_TASK TO COMPLETE_: Below are the records; give again exactly the line with "operationType ev) &&", the line with "- destruct (negb", and each line that lies between them, and nothing besides.

_EXERCISE MATERIALS_:

Lemma pathExists_fieldPath (f : string) (ev : RawChangeEvent) :
  Server.pathExists (fieldPath f) (Server.eventDoc ev) =
  match updateDescription ev with
  | Some {| updatedFields := Some changed |} =>
      match Server.resolve (JsString.split "." f) (JObj changed) with
      | [] => false
      | _ => true
      end
  | _ => false
  end.
Proof.
  unfold Server.pathExists, Server.at_path.
  rewrite split_fieldPath, resolve_updatedFields.
  destruct (updateDescription ev) as [[[changed|] removed]|]; reflexivity.
Qed.

Lemma pathExists_updatedFields (ev : RawChangeEvent) :
  Server.pathExists "updateDescription.updatedFields" (Server.eventDoc ev) =
  match updateDescription ev with
  | Some {| updatedFields := Some _ |} => true
  | _ => false
  end.
Proof.
  unfold Server.pathExists, Server.at_path.
  change (JsString.split "." "updateDescription.updatedFields")
    with ["updateDescription"; "updatedFields"].
  rewrite resolve_updatedFields.
  destruct (updateDescription ev) as [[[changed|] removed]|]; reflexivity.
Qed.

(** For a name without a dot the path exists exactly when the name is a key
    of the changed-fields map. *)
Lemma pathExists_plain_field (f : string) (ev : RawChangeEvent) :
  JsString.mem "." f = false ->
  Server.pathExists (fieldPath f) (Server.eventDoc ev) = hasOwnProperty (changedFields ev) f.
Proof.
  intros Hf. rewrite pathExists_fieldPath, (split_single _ _ Hf).
  unfold changedFields, hasOwnProperty.
  destruct (updateDescription ev) as [[[changed|] removed]|]; cbn; try reflexivity.
  destruct (lookup f changed); reflexivity.
Qed.

Lemma existsb_over_map {A B : Type} (f : A -> B) (p : B -> bool) (l : list A) :
  existsb p (map f l) = existsb (fun x => p (f x)) l.
Proof. induction l as [|x r IH]; cbn; [reflexivity | rewrite IH; reflexivity]. Qed.

Lemma existsb_pointwise {A : Type} (p q : A -> bool) (l : list A) :
  (forall x, p x = q x) -> existsb p l = existsb q l.
Proof.
  intros H. induction l as [|x r IH]; cbn; [reflexivity | rewrite H, IH; reflexivity].
Qed.

Lemma fieldStage_passes (l : list string) (ev : RawChangeEvent) :
  Server.passes (fieldStage l) ev =
  negb ("update" ==? operationType ev) ||
  (("update" ==? operationType ev) &&
   Server.pathExists "updateDescription.updatedFields" (Server.eventDoc ev) &&
   existsb (fun f => Server.pathExists (fieldPath f) (Server.eventDoc ev)) l).
Proof.
  unfold Server.passes, fieldStage.
  cbn [Server.evalQuery Server.evalCond existsb forallb].
  rewrite !isAt_operationType, orb_false_r, andb_true_r.
  rewrite existsb_over_map. cbn [Server.evalQuery Server.evalCond].
  f_equal. rewrite andb_assoc. f_equal.
  - destruct (Server.pathExists _ _); reflexivity.
  - apply existsb_pointwise. intros f. unfold fieldPath.
    destruct (Server.pathExists _ _); reflexivity.
Qed.

Lemma fieldStage_in_pipeline (fields : string) (ops : list string) (st : Stage) :
  In st (buildPipeline fields ops) -> isFieldStage st ->
  st = fieldStage (fieldList fields) /\ fields <> "*" /\ In "update" ops.
Proof.
  rewrite buildPipeline_cases, in_app_iff. intros [H | H] [l Hl].
  - destruct ((0 <? List.length ops)%nat && (List.length ops <? 6)%nat); [| contradiction].
    destruct H as [<- | []]. exfalso. exact (operationStage_not_fieldStage _ _ Hl).
  - destruct (negb (fields ==? "*")) eqn:E1; [| contradiction].
    destruct (includes ops "update") eqn:E2; [| contradiction].
    destruct H as [<- | []]. split; [reflexivity |]. split.
    + apply negb_true_iff, String.eqb_neq in E1. exact E1.
    + apply includes_In. exact E2.
Qed.

Lemma fieldStage_appended (fields : string) (ops : list string) :
  fields <> "*" -> In "update" ops ->
  In (fieldStage (fieldList fields)) (buildPipeline fields ops).
Proof.
  intros Hf Hu. rewrite buildPipeline_cases, in_app_iff. right.
  apply String.eqb_neq in Hf. apply includes_In in Hu. rewrite Hf, Hu. left. reflexivity.
Qed.

Lemma fieldStage_update (l : list string) (ev : RawChangeEvent) :
  operationType ev = "update" ->
  (Server.passes (fieldStage l) ev = true <->
   exists f, In f l /\ Server.pathExists (fieldPath f) (Server.eventDoc ev) = true).
Proof.
  intros Hop. rewrite fieldStage_passes, Hop. cbn [String.eqb Ascii.eqb Bool.eqb negb orb andb].
  rewrite andb_true_iff, existsb_exists. split.
  - intros [_ H]. exact H.
  - intros (f & Hin & Hf). split; [| exists f; split; assumption].
    rewrite pathExists_updatedFields. rewrite pathExists_fieldPath in Hf.
    destruct (updateDescription ev) as [[[changed|] removed]|];
      [reflexivity | discriminate Hf | discriminate Hf].
Qed.

(** C2, as the code has it. The pipeline contains a field-restricting
    stage exactly when [fields] is not ["*"] and the operation types include
    ["update"], and that stage is the one built from the monitored names.
    The stage lets every event through that is not an update, and an update
    exactly when, for one of the monitored names, the path
    [updateDescription.updatedFields.<name>] exists in the event; for a name
    without a dot that is the case exactly when the name is a key of the
    changed-fields map. *)
Theorem field_stage_by_path (fields : string) (ops : list string) :
  ((exists st, In st (buildPipeline fields ops) /\ isFieldStage st) <->
     fields <> "*" /\ In "update" ops) /\
  (forall st, In st (buildPipeline fields ops) -> isFieldStage st ->
     st = fieldStage (fieldList fields)) /\
  (forall ev, operationType ev <> "update" ->
     Server.passes (fieldStage (fieldList fields)) ev = true) /\
  (forall ev, operationType ev = "update" ->
     (Server.passes (fieldStage (fieldList fields)) ev = true <->
      exists f, In f (fieldList fields) /\
                Server.pathExists (fieldPath f) (Server.eventDoc ev) = true)) /\
  (forall ev f, JsString.mem "." f = false ->
     (Server.pathExists (fieldPath f) (Server.eventDoc ev) = true <->
      hasOwnProperty (changedFields ev) f = true)).
Proof.
  split; [| split; [| split; [| split]]].
  - split.
    + intros (st & Hin & Hst).
      destruct (fieldStage_in_pipeline _ _ _ Hin Hst) as (_ & H1 & H2). split; assumption.
    + intros [Hf Hu]. exists (fieldStage (fieldList fields)). split.
      * apply fieldStage_appended; assumption.
      * exists (fieldList fields). reflexivity.
  - intros st Hin Hst. apply (fieldStage_in_pipeline _ _ _ Hin Hst).
  - intros ev Hop. rewrite fieldStage_passes.
    assert (E : ("update" ==? operationType ev) = false).
    { apply String.eqb_neq. intros H. apply Hop. symmetry. exact H. }
    rewrite E. reflexivity.
  - intros ev Hop. apply fieldStage_update. exact Hop.
  - intros ev f Hf. rewrite (pathExists_plain_field _ _ Hf). reflexivity.
Qed.

Lemma field_stage_by_path_witness :
  In (fieldStage ["status"; "priority"]) (buildPipeline "status, priority" ["update"]) /\
  Server.passes (fieldStage ["status"; "priority"])
    (sampleUpdate [("priority", JNum "2")]) = true.
Proof.
  destruct (field_stage_by_path "status, priority" ["update"]) as (H1 & H2 & _ & H4 & H5).
  change ["status"; "priority"] with (fieldList "status, priority").
  split.
  - destruct (proj2 H1) as (st & Hin & Hst).
    + split; [discriminate | left; reflexivity].
    + rewrite <- (H2 st Hin Hst). exact Hin.
  - apply (H4 (sampleUpdate [("priority", JNum "2")]) eq_refl).
    exists "priority". split; [right; left; reflexivity |].
    apply (H5 _ "priority" eq_refl). reflexivity.
Defined.

(** C2 as stated fails for a monitored name with a dot: an update of a
    nested field reports the key [address.city] among the changed fields,
    but the stage follows the path into a document [address], which the
    changed-fields map does not have. *)
Lemma field_stage_misses_dotted_name :
  In "address.city" (fieldList "address.city") /\
  hasOwnProperty (changedFields sampleNested) "address.city" = true /\
  buildPipeline "address.city" ["update"] =
    [operationStage ["update"]; fieldStage (fieldList "address.city")] /\
  Server.passes (fieldStage (fieldList "address.city")) sampleNested = false /\
  ~ (Server.passes (fieldStage (fieldList "address.city")) sampleNested = true <->
     exists f, In f (fieldList "address.city") /\
               hasOwnProperty (changedFields sampleNested) f = true).
Proof.
  split; [left; reflexivity |].
  split; [reflexivity |].
  split; [reflexivity |].
  split; [reflexivity |].
  intros [_ H].
  assert (E : Server.passes (fieldStage (fieldList "address.city")) sampleNested = false)
    by reflexivity.
  rewrite H in E; [discriminate E |].
  exists "address.city". split; [left; reflexivity | reflexivity].
Qed.


(** ** Start-up *)

Lemma nodeApiErrorFrom_name (n8n : Library) (e : JsError) (message : string) :
  errName (nodeApiErrorFrom n8n e message) = "NodeApiError".
Proof.
  unfold nodeApiErrorFrom.
  destruct (errName e ==? "NodeApiError") eqn:E; [apply String.eqb_eq, E | reflexivity].
Qed.

(** The outer [catch] of the validation never wraps: whatever the two
    checks raise is a NodeApiError already. *)
Lemma validate_inner (n8n : Library) (mongo : Deployment)
    (database collectionName : string) :
  validate n8n mongo database collectionName =
  bind (checkDatabase n8n mongo database)
       (fun _ => checkCollection n8n mongo database collectionName).
Proof.
  unfold validate, checkDatabase, checkCollection.
  destruct (ping mongo database) as [[]|e2]; cbn [tryCatch bind].
  - destruct (listCollections mongo database collectionName) as [[|c l]|e3];
      cbn [tryCatch bind List.length Nat.eqb]; try reflexivity;
      destruct (notAuthorized _); cbn [tryCatch];
      rewrite ?nodeApiErrorFrom_name; reflexivity.
  - destruct (notAuthorized e2); reflexivity.
Qed.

_RESPONSE TO THIS TASK_:
  (("update" ==? operationType ev) &&
   Server.pathExists "updateDescription.updatedFields" (Server.eventDoc ev) &&
   existsb (fun f => Server.pathExists (fieldPath f) (Server.eventDoc ev)) l).
Proof.
  unfold Server.passes, fieldStage.
  cbn [Server.evalQuery Server.evalCond existsb forallb].
  rewrite !isAt_operationType, orb_false_r, andb_true_r.
  rewrite existsb_over_map. cbn [Server.evalQuery Server.evalCond].
  f_equal. rewrite andb_assoc. f_equal.
  - destruct (Server.pathExists _ _); reflexivity.
  - apply existsb_pointwise. intros f. unfold fieldPath.
    destruct (Server.pathExists _ _); reflexivity.
Qed.

Lemma fieldStage_in_pipeline (fields : string) (ops : list string) (st : Stage) :
  In st (buildPipeline fields ops) -> isFieldStage st ->
  st = fieldStage (fieldList fields) /\ fields <> "*" /\ In "update" ops.
Proof.
  rewrite buildPipeline_cases, in_app_iff. intros [H | H] [l Hl].
  - destruct ((0 <? List.length ops)%nat && (List.length ops <? 6)%nat); [| contradiction].
    destruct H as [<- | []]. exfalso. exact (operationStage_not_fieldStage _ _ Hl).
  - destruct (negb (fields ==? "*")) eqn:E1; [| contradiction].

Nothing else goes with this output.